On 27 May 2014 the state media in Burma (Myanmar) published the latest in a series of anti-democratic laws for the national legislature to consider: the Law Relating to Religious Conversion (Draft).
Like other anti-democratic draft laws brought through the legislature since the country’s shift from overt to covert military rule, this new draft law disingenuously denies precisely the rights that it claims to protect: those concerned with religious freedom. It denies rights to religious freedom by proposing to establish, at the local level, boards that will scrutinize the credentials of any person wanting to change his or her religion. No formal recognition will be accorded to a change in religion without someone getting a permit from one of these boards—which matters greatly in a country where religion is recorded on all identity documents, and questions of inheritance are decided with reference to so-called customary religious law.
Under section 3 of the draft law, the inquisitorial boards will consist, at the township level, of the head of religious affairs (chairperson), the head of the national registration department (deputy chairperson), the deputy administrator of the township and a person of his choice, the chairperson of the women’s affairs federation, and a member of the education department. Under section 7(a) at least four of these persons form a quorum with which to interrogate someone seeking to convert her or his religion. Under section 7(b), the interrogation, to take place within 90 days of an application, will inquire about the extent to which the person wanting to convert has grasped the “essence” of the religion to which she or he wishes to convert; its cultural practices relating to marriage, divorce and the separation of property, and inheritance and child custody. Following this inquisition, the board will either issue or deny a permit with which to convert.
In short, someone wanting to change religion in Burma will, if this law is passed, have to submit herself or himself to an inquisition by an assortment of government officials, who will arbitrarily decide whether or not to grant the person interrogated what amounts to an official permission slip to change her or his religion.

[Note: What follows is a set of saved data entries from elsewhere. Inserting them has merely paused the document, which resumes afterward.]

Lemma boot_bind_Ok {A B} (c : @boot S A) (f : A -> @boot S B) st b st' :
  (c ≫= f) st = Some (Ok b, st') -> exists a st1, c st = Some (Ok a, st1) /\ f a st1 = Some (Ok b, st').
Proof. unfold mbind, boot_bind. destruct (c st) as [[[a|e] st1]|]; [eauto|done|done]. Qed.
Lemma query_Ok {A} io c (f : ChainStorage -> A) (st : state) a st' : query io c f st = Some (Ok a, st') -> a = f (fst st) /\ st' = st.
Proof. unfold query. destruct (io c); [done|]. by intros [= <- <-]. Qed.
Lemma query_res_Ok {A} io c (f : ChainStorage -> result StorageError A) (st : state) a st' : query_res io c f st = Some (Ok a, st') -> f (fst st) = Ok a /\ st' = st.
Proof. unfold query_res. destruct (io c); [done|]. destruct (f (fst st)); [by intros [= <- <-]|done]. Qed.
Lemma require_Ok {A} (o : option A) e (st : state) a st' : require o e st = Some (Ok a, st') -> o = Some a /\ st' = st.
Proof. destruct o; [by intros [= <- <-]|done]. Qed.
Lemma ensure_Ok b e (st : state) x st' : ensure b e st = Some (Ok x, st') -> b = true /\ st' = st.
Proof. destruct b; [by intros [= <- <-]|done]. Qed.
Lemma on_set_Ok {E A} (c : S -> option (result E A * S)) f (st : state) a st' : on_set c f st = Some (Ok a, st') -> fst st' = fst st.
Proof. unfold on_set. destruct (c (snd st)) as [[[x|e] s]|]; [by intros [= <- <-]|done|done]. Qed.
Ltac boot_inv :=
  repeat match goal with
  | Hx : (_ ≫= _) _ = Some (Ok _, _) |- _ => apply boot_bind_Ok in Hx as (? & ? & ? & Hx); cbv beta zeta in *
  | Hx : query _ _ _ _ = Some (Ok _, _) |- _ => apply query_Ok in Hx as [-> ->]
  | Hx : query_res _ _ _ _ = Some (Ok _, _) |- _ => apply query_res_Ok in Hx as [Hx ->]
  | Hx : require _ _ _ = Some (Ok _, _) |- _ => apply require_Ok in Hx as [Hx ->]
  | Hx : ensure _ _ _ = Some (Ok _, _) |- _ => apply ensure_Ok in Hx as [Hx ->]
  | Hx : mret _ _ = Some (Ok _, _) |- _ => injection Hx as <- <-
  | Hx : set_root _ = Some (Ok _, _) |- _ => injection Hx as <- <-
  end.

Lemma indexed_Ok io expected prev h (st : state) r st' : indexed_block io expected prev h st = Some (Ok r, st') ->
  st' = st /\ get_block_id_by_height h (fst st) = Some r.1 /\ (h = 0 -> r.1 = expected) /\ get_block r.1 (fst st) = Ok (Some r.2).
Proof.
  unfold indexed_block. intros Hx. boot_inv. subst. cbn [fst snd]. split_and!; [done|done| |done]. intros ->. cbn in *.
  match goal with Hb : negb (negb _) = true |- _ => rewrite negb_involutive in Hb; by apply bool_decide_eq_true in Hb end.
Qed.
Lemma header_rules_Ok io skip h n b (st : state) r st' : header_rules io skip h n b st = Some (Ok r, st') -> st' = st.
Proof. unfold header_rules. intros Hx. boot_inv. unfold look in *. naive_solver. Qed.

Lemma replay_block_Ok io expected proven h acc (st : state) r st' :
  replay_block signature_domain coinbase_maturity io expected proven h acc st = Some (Ok r, st') ->
  fst st' = fst st /\ get_block_id_by_height h (fst st) = Some r.1 /\ (h = 0 -> r.1 = expected) /\
  exists b, get_block r.1 (fst st) = Ok (Some b) /\ store_root (snd st') = Block.state_root (header b).
Proof.
  unfold replay_block. intros (x & st1 & Hi & Hx)%boot_bind_Ok. apply indexed_Ok in Hi as (-> & Hidx & Hg & Hb). destruct x as [id b]. cbn [fst snd] in *. cbv beta iota zeta in Hx.
  apply boot_bind_Ok in Hx as ([] & st1 & Hh & Hx). assert (st1 = st) as ->.
  { destruct (0 <? height (header b)); [|by injection Hh as <-]. apply boot_bind_Ok in Hh as ([] & st2 & Hh & He). apply header_rules_Ok in Hh as ->. by apply ensure_Ok in He as [_ ->]. }
  apply boot_bind_Ok in Hx as (res & st2 & Ha & Hx). apply on_set_Ok in Ha. boot_inv. cbn [fst]. split_and!; [done|done|done|]. exists b. split; [done|].
  match goal with Hb : bool_decide _ = true |- _ => by apply bool_decide_eq_true in Hb end.
Qed.
Lemma walk_block_Ok io expected proven h acc (st : state) r st' : walk_block io expected proven h acc st = Some (Ok r, st') -> st' = st.
Proof.
  unfold walk_block. intros (x & st1 & Hi & Hx)%boot_bind_Ok. apply indexed_Ok in Hi as (-> & _). destruct x as [id b]. cbv beta iota in Hx.
  apply boot_bind_Ok in Hx as ([] & st1 & Hh & Hx). boot_inv. destruct (0 <? h); [by apply header_rules_Ok in Hh|by injection Hh].
Qed.

Lemma for_each_app {A B} (f : A -> B -> @boot S B) xs ys acc (st : state) :
  for_each f (xs ++ ys) acc st = (for_each f xs acc ≫= for_each f ys) st.
Proof.
  revert acc st. induction xs as [|x xs IH]; intros acc st; [done|]. cbn [app for_each]. unfold mbind, boot_bind in *.
  destruct (f x acc st) as [[[a|e] st1]|]; [apply IH|done|done].
Qed.
Lemma for_each_state {A B T} (g : state -> T) (f : A -> B -> @boot S B) :
  (forall x acc st r st', f x acc st = Some (Ok r, st') -> g st' = g st) -> forall xs acc st r st', for_each f xs acc st = Some (Ok r, st') -> g st' = g st.
Proof.
  intros Hf. induction xs as [|x xs IH]; intros acc st r st'; cbn [for_each]; [by intros [= <- <-]|]. intros (a & st1 & Ha & Hx)%boot_bind_Ok.
  rewrite (IH _ _ _ _ Hx). by eapply Hf.
Qed.

Lemma header_height_nonneg id db hd : get_header id db = Some hd -> 0 <= height hd.
Proof. unfold get_header. destruct (table_get _ _ _); [|done]. destruct (_ =? _); [|done]. intros [= <-]. cbn. apply le_val_range. Qed.

(** What stands behind a returned tip. *)
Definition backed (expected : Hash256) (t : ChainTip) (db : ChainStorage) (s' : S) : Prop :=
  get_tip db = Some (tip_block_id t) /\ get_block_id_by_height 0 db = Some expected /\
  exists hd, (get_header (tip_block_id t) db = Some hd \/ exists b, get_block (tip_block_id t) db = Ok (Some b) /\ hd = header b) /\
    store_root s' = Block.state_root hd.
(** The database was empty and the canonical genesis, which is the expected one,
    was committed to it: the tip returned is genesis, the set in memory is what its
    transactions lead to, and the database has genesis as its tip, at height 0, as a
    block and with its work. *)
Record founded (expected : Hash256) (t : ChainTip) (db : ChainStorage) (s : S) (db' : ChainStorage) (s' : S) : Prop := {
  fd_empty : get_tip db = None /\ HEIGHT_INDEX db = ∅ /\ tables db BLOCKS_TABLE = ∅;
  fd_expected : expected = id_of genesis;
  fd_returned : t = ChainTip_genesis (id_of genesis) (difficulty_target (header genesis));
  fd_set : apply_txs 0 (transactions genesis) s = Some (Ok tt, s');
  fd_commit : exists ms, apply_genesis (transactions genesis) [] (db, s) = Some (Ok ms, (db, s')) /\
    commit_genesis_atomic genesis (work_from_target (difficulty_target (header genesis))) ms db = Ok db';
  fd_tip : table_get META_TABLE TIP_KEY db' = Some (id_of genesis);
  fd_index : HEIGHT_INDEX db' !! height (header genesis) = Some (id_of genesis);
  fd_block : exists bytes, Block_serialize genesis = Ok bytes /\ table_get BLOCKS_TABLE (id_of genesis) db' = Some bytes;
  fd_work : table_get WORK_TABLE (id_of genesis) db' = Some (work_from_target (difficulty_target (header genesis)))
}.

Lemma apply_genesis_Ok txs : forall ms db (s : S) ms' st',
  apply_genesis txs ms (db, s) = Some (Ok ms', st') -> fst st' = db /\ apply_txs 0 txs s = Some (Ok tt, snd st').
Proof.
  induction txs as [|tx txs IH]; intros ms db s ms' st'; cbn [apply_genesis apply_txs]; [by intros [= <- <-]|].
  intros (m & st1 & Ha & Hx)%boot_bind_Ok. unfold on_set in Ha. cbn [fst snd] in Ha. unfold mbind, store_bind.
  destruct (apply_transaction tx 0 s) as [[[x|e] s1]|]; [|done|done]. injection Ha as -> <-. by apply IH in Hx.
Qed.
Lemma genesis_rows w ms db db' : commit_genesis_atomic genesis w ms db = Ok db' ->
  (exists bytes, Block_serialize genesis = Ok bytes /\ table_get BLOCKS_TABLE (id_of genesis) db' = Some bytes) /\
  table_get WORK_TABLE (id_of genesis) db' = Some w.
Proof.
  unfold commit_genesis_atomic, put_block_data. destruct (Block_serialize genesis) as [bytes|] eqn:Es; [|done]. cbn [map_err]. cbv zeta.
  match goal with |- context [index_txs genesis ?x] => set (db2 := x) end. destruct (apply_utxo_mutations ms _) as [db3|] eqn:E3; [|done]. intros E4.
  assert (forall t k, t = BLOCKS_TABLE \/ t = WORK_TABLE -> table_get t k db' = table_get t k db2) as Hget.
  { intros t k Ht. rewrite (touches_get _ _ _ _ _ (spent_by_touches _ _ _ E4)), (touches_get _ _ _ _ _ (mutations_touches _ _ _ E3)), (touches_get _ _ _ _ _ (index_txs_touches _ _));
      [done|set_solver|destruct Ht; subst; set_solver|destruct Ht; subst; set_solver]. }
  rewrite !Hget by auto. unfold table_get. split; [exists bytes; split; [done|]|]; cbn; apply lookup_insert_eq.
Qed.

Lemma bootstrap_founded io expected (st : state) t st' :
  get_tip (fst st) = None -> bootstrap genesis io expected st = Some (Ok t, st') -> founded expected t (fst st) (snd st) (fst st') (snd st').
Proof.
  intros Ht Hx. unfold bootstrap in Hx. apply boot_bind_Ok in Hx as (e1 & st1 & Hq & Hx). apply query_Ok in Hq as [-> ->]. apply boot_bind_Ok in Hx as ([] & st1 & He1 & Hx). apply ensure_Ok in He1 as [He1 ->].
  apply boot_bind_Ok in Hx as (e2 & st1 & Hq & Hx). apply query_Ok in Hq as [-> ->]. apply boot_bind_Ok in Hx as ([] & st1 & He2 & Hx). apply ensure_Ok in He2 as [He2 ->].
  cbv zeta in Hx. apply boot_bind_Ok in Hx as ([] & st1 & He3 & Hx). apply ensure_Ok in He3 as [He3 ->].
  apply boot_bind_Ok in Hx as (ms & st1 & Ha & Hx). apply boot_bind_Ok in Hx as ([] & st2 & Hc & Hx). injection Hx as <- <-.
  destruct st as [db s], st1 as [db1 s1]. cbn [fst snd] in *. pose proof (apply_genesis_Ok _ _ _ _ _ _ Ha) as [E Hs]. cbn [fst snd] in E, Hs. subst db1.
  unfold put in Hc. cbn [fst snd] in Hc. destruct (write_txn _ _ db) as [[[]|e] db'] eqn:Ew; [|done]. injection Hc as <-. cbn [fst snd].
  unfold write_txn in Ew. destruct (io BootCommitGenesis); [done|]. destruct (commit_genesis_atomic _ _ _ _) as [db2|] eqn:Eg; [|done]. injection Ew as ->.
  apply bool_decide_eq_true in He1, He2, He3. destruct (genesis_rows _ _ _ _ Eg) as [Hb Hw]. pose proof (commit_genesis_effect _ _ _ _ _ Eg) as [_ Hh Htip].
  split; [done|done|done|done|by exists ms|done| |done|done]. rewrite Hh. apply lookup_insert_eq.
Qed.

Lemma replay_backed io expected assume (st : state) t st' :
  replay_chain signature_domain coinbase_maturity genesis io expected assume st = Some (Ok t, st') ->
  backed expected t (fst st) (snd st') \/ founded expected t (fst st) (snd st) (fst st') (snd st').
Proof.
  unfold replay_chain. intros (tip & st1 & Hq & Hx)%boot_bind_Ok. apply query_Ok in Hq as [-> ->]. destruct (get_tip (fst st)) as [tip_id|] eqn:Ht.
  - left. apply boot_bind_Ok in Hx as (hd & st1 & Hq & Hx). apply query_Ok in Hq as [-> ->]. apply boot_bind_Ok in Hx as (hd & st1 & Hq & Hx). apply require_Ok in Hq as [Hhd ->].
    cbv zeta in Hx. apply boot_bind_Ok in Hx as (proven & st1 & Hp & Hx). assert (st1 = st) as -> by (destruct (assume && _); [by apply query_Ok in Hp as [_ ->]|by injection Hp]).
    apply boot_bind_Ok in Hx as ([pid w] & st1 & Hloop & Hx). cbv beta iota in Hx. apply boot_bind_Ok in Hx as ([] & st2 & He & Hx). apply ensure_Ok in He as [E ->].
    apply bool_decide_eq_true in E as ->. injection Hx as <- <-. pose proof (header_height_nonneg _ _ _ Hhd) as Hn.
    assert (forall x acc st r st', replay_block signature_domain coinbase_maturity io expected proven x acc st = Some (Ok r, st') -> fst st' = fst st) as Hkeep by (intros ????? Hr; by apply replay_block_Ok in Hr as [? _]).
    assert (get_block_id_by_height 0 (fst st) = Some expected) as Hgen.
    { rewrite seqZ_cons in Hloop by lia. cbn [for_each] in Hloop. apply boot_bind_Ok in Hloop as (r & st2 & Hr & _). apply replay_block_Ok in Hr as (_ & Hi & Hz & _). by rewrite <- (Hz eq_refl). }
    replace (seqZ 0 (height hd + 1)) with (seqZ 0 (height hd) ++ [height hd]) in Hloop by (rewrite seqZ_app by lia; f_equal; rewrite seqZ_cons by lia; by rewrite seqZ_nil by lia).
    rewrite for_each_app in Hloop. apply boot_bind_Ok in Hloop as (acc & st2 & Hfirst & Hlast). cbn [for_each] in Hlast. apply boot_bind_Ok in Hlast as (r & st3 & Hlast & Hret). injection Hret as -> ->.
    apply (for_each_state fst _ Hkeep) in Hfirst. apply replay_block_Ok in Hlast as (_ & _ & _ & b & Hb & Hroot). rewrite Hfirst in Hb.
    split_and!; [done|done|]. exists (header b). split; [right; eauto|done].
  - right. by eapply bootstrap_founded.
Qed.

It goes without saying that the draft law is designed to prevent Buddhists from converting to other religions, especially Islam, by creating such onerous requirements and establishing through a process of interrogation and intimidation that conversion will be practically impossible. In particular, it aims to stop non-Muslim women from marrying Muslims, by preventing them from converting to Islam before or after marriage. On the other hand, one cannot imagine much resistance on the part of these scrutinizing bodies to the conversion of Christians, Muslims or animists to Buddhism.
On the pretext of protecting the rights of citizens, this law is a further step to their withdrawal. In particular, it is on the pretext of protecting the rights of vulnerable young (Buddhist) women that this law is being put forward to the legislature, and we need not think long or hard to recall other governments in Burma that used exactly the same pretext in their own programs for the denial of rights: the military dictatorships from 1988 to 2011 throughout represented themselves as consisting of benevolent, paternal statesmen above all concerned for the lives, morality and chastity of their young, female citizenry. This population was not allowed to speak, but it was spoken for by these regimes and their collaborators, just as the boards proposed under the current law will presume to speak for the knowledge of persons wanting to convert as to the contents and character of the religions to which they seek to convert. Even more than patriotism, the claim to be protecting the rights of vulnerable young (Buddhist) women is in Burma the refuge of the scoundrel.
The Asian Human Rights Commission calls for the strongest opposition to this law in Burma, both in the public domain, and in the legislature. It calls for this opposition not only as a matter of concern for the rights of minority religions and the rights of people who want to convert to them, but also as a matter of concern for every person in Burma, since the denials of rights to some groups precipitate the denial of the same to the whole, and since this latest draft law is only the latest in a series of highly regressive, anti-democratic laws to come to Burma’s legislature, speaking to a trend not towards further democratisation, as some ill-informed and naïve observers have claimed, but in the opposite direction, towards the entrenchment of authoritarianism, albeit in more diverse and less explicit forms than in earlier periods.
The AHRC also calls for strong opposition to the law among civil society groups and those concerned with religious freedoms throughout the region, and in international agencies. Although to the outside world the government of Burma will present this law, like laws on protests and farmland before it, as a new development in building a modern and progressive society, the purpose of this technique is to conceal precisely the opposite type of law from view: one aimed at keeping Burma stuck in its past, rather than moving towards a new and better future.